Content starts
(* ===== verification/LedgerTxnSeal.v ===== *)
(** * Transactions keep their contract: sealing

    The queries that seal a transaction stamp its entries with the number of the
    ledger; what they report, applied to the parent's entries, gives the
    transaction's. *)

From stdpp Require Import prelude list gmap.
From Stdlib Require Import ZArith Lia.
From S2P Require Import Prelude Numeric Exchange LedgerEntries OfferOrder LedgerTxn LedgerTxnBook LedgerTxnBest LedgerTxnInv LedgerTxnSpec LedgerTxnRefine LedgerTxnOffers.
Local Open Scope Z_scope.

Section Owners.
Context (owner : Z → AccountID).
Notation TInv := (TInv owner).
Notation LInv := (LInv owner).
Notation implements := (implements owner).

(** ** Sealing *)

Lemma stamp_good key seq e : goodEntry owner key e → goodEntry owner key (stamp seq e).
Proof. intros [Hk Ho]. destruct e as [e| |]; done. Qed.

Lemma stamped_lookup t k :
  stampedEntries t !! k = fmap (M := option) (λ e, if mShouldUpdateLastModified t then stamp (ledgerSeq (mHeader t)) e else e) <$> mEntry t !! k.
Proof. unfold stampedEntries. apply lookup_fmap. Qed.

Lemma stamped_good t : goodEntries owner (mEntry t) → goodEntries owner (stampedEntries t).
Proof.
  intros Hg k e. rewrite stamped_lookup. destruct (mEntry t !! k) as [[e'|]|] eqn:E; simpl; try done. intros [= <-].
  destruct (mShouldUpdateLastModified t); [apply stamp_good|]; by apply Hg.
Qed.

Lemma stamped_None t k : stampedEntries t !! k = None ↔ mEntry t !! k = None.
Proof. rewrite stamped_lookup. by destruct (mEntry t !! k). Qed.

Lemma stamped_null t k : stampedEntries t !! k = Some None ↔ mEntry t !! k = Some None.
Proof. rewrite stamped_lookup. by destruct (mEntry t !! k) as [[]|]. Qed.

Lemma stamped_dom t : dom (stampedEntries t) = dom (mEntry t).
Proof. unfold stampedEntries. apply dom_fmap_L. Qed.

(** The entries that are committed *)
Definition finalEntries (t : Impl) : gmap InternalLedgerKey (option InternalLedgerEntry) := if mIsSealed t then mEntry t else stampedEntries t.

Lemma final_good t : goodEntries owner (mEntry t) → goodEntries owner (finalEntries t).
Proof. unfold finalEntries. destruct (mIsSealed t); [done|apply stamped_good]. Qed.

Lemma final_None t k : finalEntries t !! k = None ↔ mEntry t !! k = None.
Proof. unfold finalEntries. destruct (mIsSealed t); [done|apply stamped_None]. Qed.

Lemma final_null t k : finalEntries t !! k = Some None ↔ mEntry t !! k = Some None.
Proof. unfold finalEntries. destruct (mIsSealed t); [done|apply stamped_null]. Qed.

Lemma final_dom t : dom (finalEntries t) = dom (mEntry t).
Proof. unfold finalEntries. destruct (mIsSealed t); [done|apply stamped_dom]. Qed.

Lemma final_view t v : overlay (finalEntries t) v = stampEntries (absT t v).
Proof.
  unfold finalEntries, stampEntries. cbn [absT s_update s_sealed s_view s_header s_recorded].
  destruct (mIsSealed t); [by rewrite andb_false_r|]. rewrite andb_true_r. apply map_eq. intros k. rewrite overlay_lookup, stamped_lookup.
  destruct (mShouldUpdateLastModified t).
  - rewrite map_lookup_imap, overlay_lookup. destruct (mEntry t !! k) as [x|] eqn:E; simpl.
    + rewrite bool_decide_eq_true_2 by (by apply elem_of_dom_2 in E). by destruct x.
    + rewrite bool_decide_eq_false_2 by (by apply not_elem_of_dom). by destruct (v !! k).
  - rewrite overlay_lookup. by destruct (mEntry t !! k) as [[]|].
Qed.

Lemma invokeThenSeal_final {A} (f : gmap InternalLedgerKey (option InternalLedgerEntry) → LT A) t :
  mChild t = false →
  invokeThenSeal f t = let? a := f (finalEntries t) in Ok (a, if mIsSealed t then t else seal (stampedEntries t) t).
Proof.
  intros Hc. unfold invokeThenSeal, maybeUpdateLastModified, throwIfSealed, throwIfChild, checkT, finalEntries. rewrite Hc.
  by destruct (mIsSealed t).
Qed.

Lemma seal_ok {A} (F : Impl → Ledger → gmap InternalLedgerKey (option InternalLedgerEntry) → LT A) (exact : bool) :
  (∀ t p, TInv t (view p) → LInv p → (exact = true → mConsistency t = EXACT) → ∃ a, F t p (finalEntries t) = Ok a) →
  implements (λ _, RDone) rdone
    (λ t p, let? _ := (if exact then throwIfNotExactConsistency t else Ok tt) in invokeThenSeal (F t p) t) (λ t _, sseal exact t).
Proof.
  intros Hok t p HT Hc Hp HL. specialize (Hok t p HT HL). unfold sseal, throwIfNotExactConsistency, checkT. cbn [absT s_consistency].
  destruct (decide (exact = true → mConsistency t = EXACT)) as [Hex|Hex].
  2:{ destruct exact; [|by destruct Hex]. rewrite bool_decide_eq_false_2 by auto. done. }
  destruct (Hok Hex) as [a Ea].
  assert ((if exact then if bool_decide (mConsistency t = EXACT) then Ok tt else Fail NotExactConsistency else Ok tt) = (Ok tt : LT unit)) as ->.
  { destruct exact; [|done]. by rewrite bool_decide_eq_true_2 by auto. }
  assert (negb exact || bool_decide (mConsistency t = EXACT) = true) as ->.
  { destruct exact; [|done]. by rewrite bool_decide_eq_true_2 by auto. }
  cbn [obind]. rewrite invokeThenSeal_final, Ea by done. cbn [obind]. exists tt. destruct (mIsSealed t) eqn:Hs.
  - split; [|done]. do 2 f_equal. destruct (inv_sealed _ _ _ HT Hs) as [Ha Hh]. unfold withSeal, withEntries, stampEntries. cbn.
    rewrite Hs, andb_false_r. unfold absT. by rewrite Ha, Hh, Hs.
  - split_and!; try done.
    + do 2 f_equal. unfold withSeal, withEntries. rewrite <- final_view. unfold finalEntries. rewrite Hs. unfold absT. cbn. by rewrite stamped_dom.
    + destruct HT as [H1 H2 H3 H4 H5 H6 H7]. split; cbn; try done.
      * by apply stamped_good.
      * intros Hx k Hk. apply H2; [done|]. by apply stamped_null.
      * intros P w Hw. destruct (H3 P w Hw) as [Hd Hr]. split; [done|]. intros k e o Ho Hn. rewrite stamped_None. by apply (Hr k e o).
Qed.

(** ** The changes *)

(** What a change does to the entries of the ledger: a state has to be there, a created
    entry must not, and a changed or removed one must. *)
Definition applyChange (c : LedgerEntryChange) (db : gmap LedgerKey LedgerEntry) : LT (gmap LedgerKey LedgerEntry) :=
  match c with
  | LEDGER_ENTRY_CREATED e => let? _ := checkT (isNull (db !! LedgerEntryKey e)) LtxAssertion in Ok (<[LedgerEntryKey e := e]> db)
  | LEDGER_ENTRY_UPDATED e => let? _ := checkT (negb (isNull (db !! LedgerEntryKey e))) LtxAssertion in Ok (<[LedgerEntryKey e := e]> db)
  | LEDGER_ENTRY_REMOVED k => let? _ := checkT (negb (isNull (db !! k))) LtxAssertion in Ok (delete k db)
  | LEDGER_ENTRY_STATE e => let? _ := checkT (bool_decide (db !! LedgerEntryKey e = Some e)) LtxAssertion in Ok db
  end.

(** What is reported of a key whose entry was [old] *)
Definition changesAt (old : option InternalLedgerEntry) (kv : InternalLedgerKey * option InternalLedgerEntry) : list LedgerEntryChange :=
  match kv.1, old, kv.2 with
  | LEDGER_KEY _, Some (LEDGER_ENTRY previous), Some (LEDGER_ENTRY entry) => [LEDGER_ENTRY_STATE previous; LEDGER_ENTRY_UPDATED entry]
  | LEDGER_KEY k, Some (LEDGER_ENTRY previous), None => [LEDGER_ENTRY_STATE previous; LEDGER_ENTRY_REMOVED k]
  | LEDGER_KEY _, None, Some (LEDGER_ENTRY entry) => [LEDGER_ENTRY_CREATED entry]
  | _, _, _ => []
  end.

Lemma foldT_app {A S} (f : A → S → LT S) l l' s : foldT f (l ++ l') s = let? s := foldT f l s in foldT f l' s.
Proof. revert s. induction l as [|x l IH]; intros s; [done|]. cbn. destruct (f x s); [apply IH|done]. Qed.

Lemma foldT_concat {A B S} (f : A → S → LT S) (g : B → list A) l s :
  foldT f (concat (g <$> l)) s = foldT (λ x, foldT f (g x)) l s.
Proof.
  revert s. induction l as [|x l IH]; intros s; [done|]. cbn. rewrite foldT_app. destruct (foldT f (g x) s); [apply IH|done].
Qed.

(** A fold that appends *)
Lemma foldT_append {A B} (f : A → list B → LT (list B)) (g : A → list B) l acc :
  (∀ x acc, x ∈ l → f x acc = Ok (acc ++ g x)) → foldT f l acc = Ok (acc ++ concat (g <$> l)).
Proof.
  revert acc. induction l as [|x l IH]; intros acc H; cbn; [by rewrite app_nil_r|]. rewrite H by (by left). cbn [obind].
  rewrite IH by (intros; apply H; by right). by rewrite (assoc_L (++)).
Qed.

Lemma good_ledger_arm k e : goodEntry owner (LEDGER_KEY k) e → ∃ x, e = LEDGER_ENTRY x ∧ LedgerEntryKey x = k.
Proof. intros [Hk _]. destruct e as [x| |]; try done. injection Hk as <-. by exists x. Qed.

(** The entry of a key in the changed transaction, and in its parent *)
Definition legal (x old : option InternalLedgerEntry) : Prop := x = None → old ≠ None.

Lemma changesOf_ok p k x acc :
  LInv p → (∀ e, x = Some e → goodEntry owner k e) → legal x (view p !! k) →
  changesOf p (k, x) acc = Ok (acc ++ changesAt (view p !! k) (k, x)).
Proof.
  intros HL Hx Hleg. unfold changesOf, changesAt. cbn [fst snd]. rewrite getNewestVersion_view. destruct k as [k|a|a]; [|by rewrite app_nil_r..].
  destruct (view p !! LEDGER_KEY k) as [old|] eqn:Eold, x as [e|]; cbn [obind].
  - destruct (good_ledger_arm k old (LInv_good owner _ HL _ _ Eold)) as (xo & -> & _), (good_ledger_arm k e (Hx e eq_refl)) as (xe & -> & _). done.
  - destruct (good_ledger_arm k old (LInv_good owner _ HL _ _ Eold)) as (xo & -> & _). done.
  - destruct (good_ledger_arm k e (Hx e eq_refl)) as (xe & -> & _). done.
  - by destruct (Hleg eq_refl).
Qed.

Lemma applyChanges_at k x v :
  goodView owner v → (∀ e, x = Some e → goodEntry owner k e) → legal x (v !! k) →
  foldT applyChange (changesAt (v !! k) (k, x)) (ledgerEntries v) = Ok (ledgerEntries (setView k x v)).
Proof.
  intros Hv Hx Hleg. unfold changesAt. cbn [fst snd]. destruct k as [k|a|a].
  2,3: cbn; f_equal; apply map_eq; intros k'; by rewrite !ledgerEntries_lookup, setView_ne.
  assert (∀ e, ledgerEntries (setView (LEDGER_KEY k) (Some (LEDGER_ENTRY e)) v) = <[k := e]> (ledgerEntries v)) as Hset.
  { intros e. apply map_eq. intros k'. rewrite ledgerEntries_lookup. destruct (decide (k = k')) as [<-|Hne]; [by rewrite setView_eq, lookup_insert_eq|].
    by rewrite setView_ne, lookup_insert_ne, ledgerEntries_lookup by congruence. }
  assert (ledgerEntries (setView (LEDGER_KEY k) None v) = delete k (ledgerEntries v)) as Hdel.
  { apply map_eq. intros k'. rewrite ledgerEntries_lookup. destruct (decide (k = k')) as [<-|Hne]; [by rewrite setView_eq, lookup_delete_eq|].
    by rewrite setView_ne, lookup_delete_ne, ledgerEntries_lookup by congruence. }
  pose proof (ledgerEntries_lookup v k) as Hk. unfold applyChange, checkT. destruct (v !! LEDGER_KEY k) as [old|] eqn:Eold.
  - destruct (good_ledger_arm k old (Hv _ _ Eold)) as (xo & -> & Ko). destruct x as [e|].
    + destruct (good_ledger_arm k e (Hx e eq_refl)) as (xe & -> & Ke). rewrite Hset. cbn [foldT].
      rewrite Ko, Hk, bool_decide_eq_true_2 by done. cbn [obind]. by rewrite Ke, Hk.
    + rewrite Hdel. cbn [foldT]. rewrite Ko, Hk, bool_decide_eq_true_2 by done. cbn [obind]. by rewrite Hk.
  - destruct x as [e|]; [|by destruct (Hleg eq_refl)]. destruct (good_ledger_arm k e (Hx e eq_refl)) as (xe & -> & Ke). cbn [foldT].
    rewrite Ke, Hk. by rewrite Hset.
Qed.

(** ** All entries *)

Definition initAt (v : Entries) (kv : InternalLedgerKey * option InternalLedgerEntry) : option LedgerEntry :=
  match kv.1, kv.2, v !! kv.1 with LEDGER_KEY _, Some (LEDGER_ENTRY e), None => Some e | _, _, _ => None end.
Definition liveAt (v : Entries) (kv : InternalLedgerKey * option InternalLedgerEntry) : option LedgerEntry :=
  match kv.1, kv.2, v !! kv.1 with LEDGER_KEY _, Some (LEDGER_ENTRY e), Some _ => Some e | _, _, _ => None end.
Definition deadAt (kv : InternalLedgerKey * option InternalLedgerEntry) : option LedgerKey :=
  match kv.1, kv.2 with LEDGER_KEY k, None => Some k | _, _ => None end.

Lemma allEntries_fold p l i j d :
  (∀ k x e, (k, x) ∈ l → x = Some e → goodEntry owner k e) →
  foldT (allEntriesOf p) l (i, j, d) = Ok (i ++ omap (initAt (view p)) l, j ++ omap (liveAt (view p)) l, d ++ omap deadAt l).
Proof.
  revert i j d. induction l as [|[k x] l IH]; intros i j d Hl; cbn [foldT omap list_omap].
  { by rewrite !app_nil_r. }
  assert (∀ k x e, (k, x) ∈ l → x = Some e → goodEntry owner k e) as Hl' by (intros ???; intros; eapply Hl; [by right|done]).
  unfold allEntriesOf at 1. unfold initAt at 1, liveAt at 1, deadAt at 1. cbn [fst snd]. rewrite getNewestVersion_view.
  destruct k as [k|a|a]; cbn [obind]; [|by apply IH..]. destruct x as [e|]; cbn [obind].
  - destruct (good_ledger_arm k e) as (x & -> & _); [by eapply Hl; [left|]|]. cbn [ledgerEntryArm obind].
    destruct (view p !! LEDGER_KEY k); cbn [obind]; rewrite IH by done; by rewrite <- ?(assoc_L (++)).
  - rewrite IH by done. by rewrite <- ?(assoc_L (++)).
Qed.

Section Iterate.
Context (iter : ∀ A : Type, list A → list A) (Hiter : ∀ A l, iter A l ≡ₚ l).

(** What holds of the entries that are reported *)
Lemma final_elem t p k x :
  TInv t (view p) → (k, x) ∈ iter _ (map_to_list (finalEntries t)) →
  (∀ e, x = Some e → goodEntry owner k e) ∧ (mConsistency t = EXACT → legal x (view p !! k)).
Proof.
  intros HT Hin. apply (iter_elem iter Hiter) in Hin. split.
  - intros e ->. exact (final_good t (inv_good _ _ _ HT) k e Hin).
  - intros Hex ->. apply (inv_exact _ _ _ HT Hex). by apply final_null.
Qed.

Lemma changes_ok t p :
  TInv t (view p) → LInv p → mConsistency t = EXACT →
  ∃ cs, foldT (changesOf p) (iter _ (map_to_list (finalEntries t))) [] = Ok cs ∧
    foldT applyChange cs (ledgerEntries (view p)) = Ok (ledgerEntries (overlay (finalEntries t) (view p))).
Proof.
  intros HT HL Hex. set (l := iter _ (map_to_list (finalEntries t))).
  assert (∀ k x, (k, x) ∈ l → (∀ e, x = Some e → goodEntry owner k e) ∧ legal x (view p !! k)) as Hl.
  { intros k x Hin. destruct (final_elem t p k x HT Hin). auto. }
  rewrite (foldT_append _ (λ kx, changesAt (view p !! kx.1) kx)).
  2:{ intros [k x] acc Hin. destruct (Hl k x Hin). by apply changesOf_ok. }
  eexists. split; [done|]. cbn [app]. rewrite foldT_concat, <- (iter_map iter Hiter (finalEntries t)).
  apply (fold_view owner _ ledgerEntries (λ k x old, old = view p !! k ∧ legal x old)).
  - apply (iter_keys iter Hiter).
  - by apply (LInv_good owner).
  - intros k x Hin. destruct (Hl k x Hin). auto.
  - intros k x v Hv Hx [E Hleg]. cbn [fst]. rewrite <- E. by apply applyChanges_at.
Qed.

Lemma getChanges_ok : implements (λ _, RDone) rdone (getChanges iter) (λ t _, sseal true t).
Proof.
  apply (seal_ok (λ t p entries, foldT (changesOf p) (iter _ (map_to_list entries)) []) true). intros t p HT HL Hex.
  destruct (changes_ok t p HT HL (Hex eq_refl)) as (cs & -> & _). by exists cs.
Qed.

Lemma getDelta_ok : implements (λ _, RDone) rdone getDelta (λ t _, sseal true t).
Proof.
  apply (seal_ok (λ t p entries, Ok (map_imap (λ key entry, Some (entry, getNewestVersion p key)) entries, (mHeader t, getHeader p))) true). eauto.
Qed.

Lemma allEntries_ok t p :
  TInv t (view p) →
  let l := iter _ (map_to_list (finalEntries t)) in
  foldT (allEntriesOf p) l ([], [], []) = Ok (omap (initAt (view p)) l, omap (liveAt (view p)) l, omap deadAt l).
Proof. intros HT l. apply allEntries_fold. intros k x e Hin. by apply (final_elem t p k x). Qed.

Lemma getAllEntries_ok : implements (λ _, RDone) rdone (getAllEntries iter) (λ t _, sseal false t).
Proof.
  apply (seal_ok (λ t p entries, foldT (allEntriesOf p) (iter _ (map_to_list entries)) ([], [], [])) false). intros t p HT HL _.
  rewrite (allEntries_ok t p HT). eauto.
Qed.
End Iterate.
End Owners.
Content ends
### Exercise description
Begin with the first line of the records and finish with the line containing "Lemma stamped_dom t". Reproduce those lines exactly, both ends included, and nothing else.

### Solution
(* ===== verification/LedgerTxnSeal.v ===== *)
(** * Transactions keep their contract: sealing

    The queries that seal a transaction stamp its entries with the number of the
    ledger; what they report, applied to the parent's entries, gives the
    transaction's. *)

From stdpp Require Import prelude list gmap.
From Stdlib Require Import ZArith Lia.
From S2P Require Import Prelude Numeric Exchange LedgerEntries OfferOrder LedgerTxn LedgerTxnBook LedgerTxnBest LedgerTxnInv LedgerTxnSpec LedgerTxnRefine LedgerTxnOffers.
Local Open Scope Z_scope.

Section Owners.
Context (owner : Z → AccountID).
Notation TInv := (TInv owner).
Notation LInv := (LInv owner).
Notation implements := (implements owner).

(** ** Sealing *)

Lemma stamp_good key seq e : goodEntry owner key e → goodEntry owner key (stamp seq e).
Proof. intros [Hk Ho]. destruct e as [e| |]; done. Qed.

Lemma stamped_lookup t k :
  stampedEntries t !! k = fmap (M := option) (λ e, if mShouldUpdateLastModified t then stamp (ledgerSeq (mHeader t)) e else e) <$> mEntry t !! k.
Proof. unfold stampedEntries. apply lookup_fmap. Qed.

Lemma stamped_good t : goodEntries owner (mEntry t) → goodEntries owner (stampedEntries t).
Proof.
  intros Hg k e. rewrite stamped_lookup. destruct (mEntry t !! k) as [[e'|]|] eqn:E; simpl; try done. intros [= <-].
  destruct (mShouldUpdateLastModified t); [apply stamp_good|]; by apply Hg.
Qed.

Lemma stamped_None t k : stampedEntries t !! k = None ↔ mEntry t !! k = None.
Proof. rewrite stamped_lookup. by destruct (mEntry t !! k). Qed.

Lemma stamped_null t k : stampedEntries t !! k = Some None ↔ mEntry t !! k = Some None.
Proof. rewrite stamped_lookup. by destruct (mEntry t !! k) as [[]|]. Qed.

Lemma stamped_dom t : dom (stampedEntries t) = dom (mEntry t).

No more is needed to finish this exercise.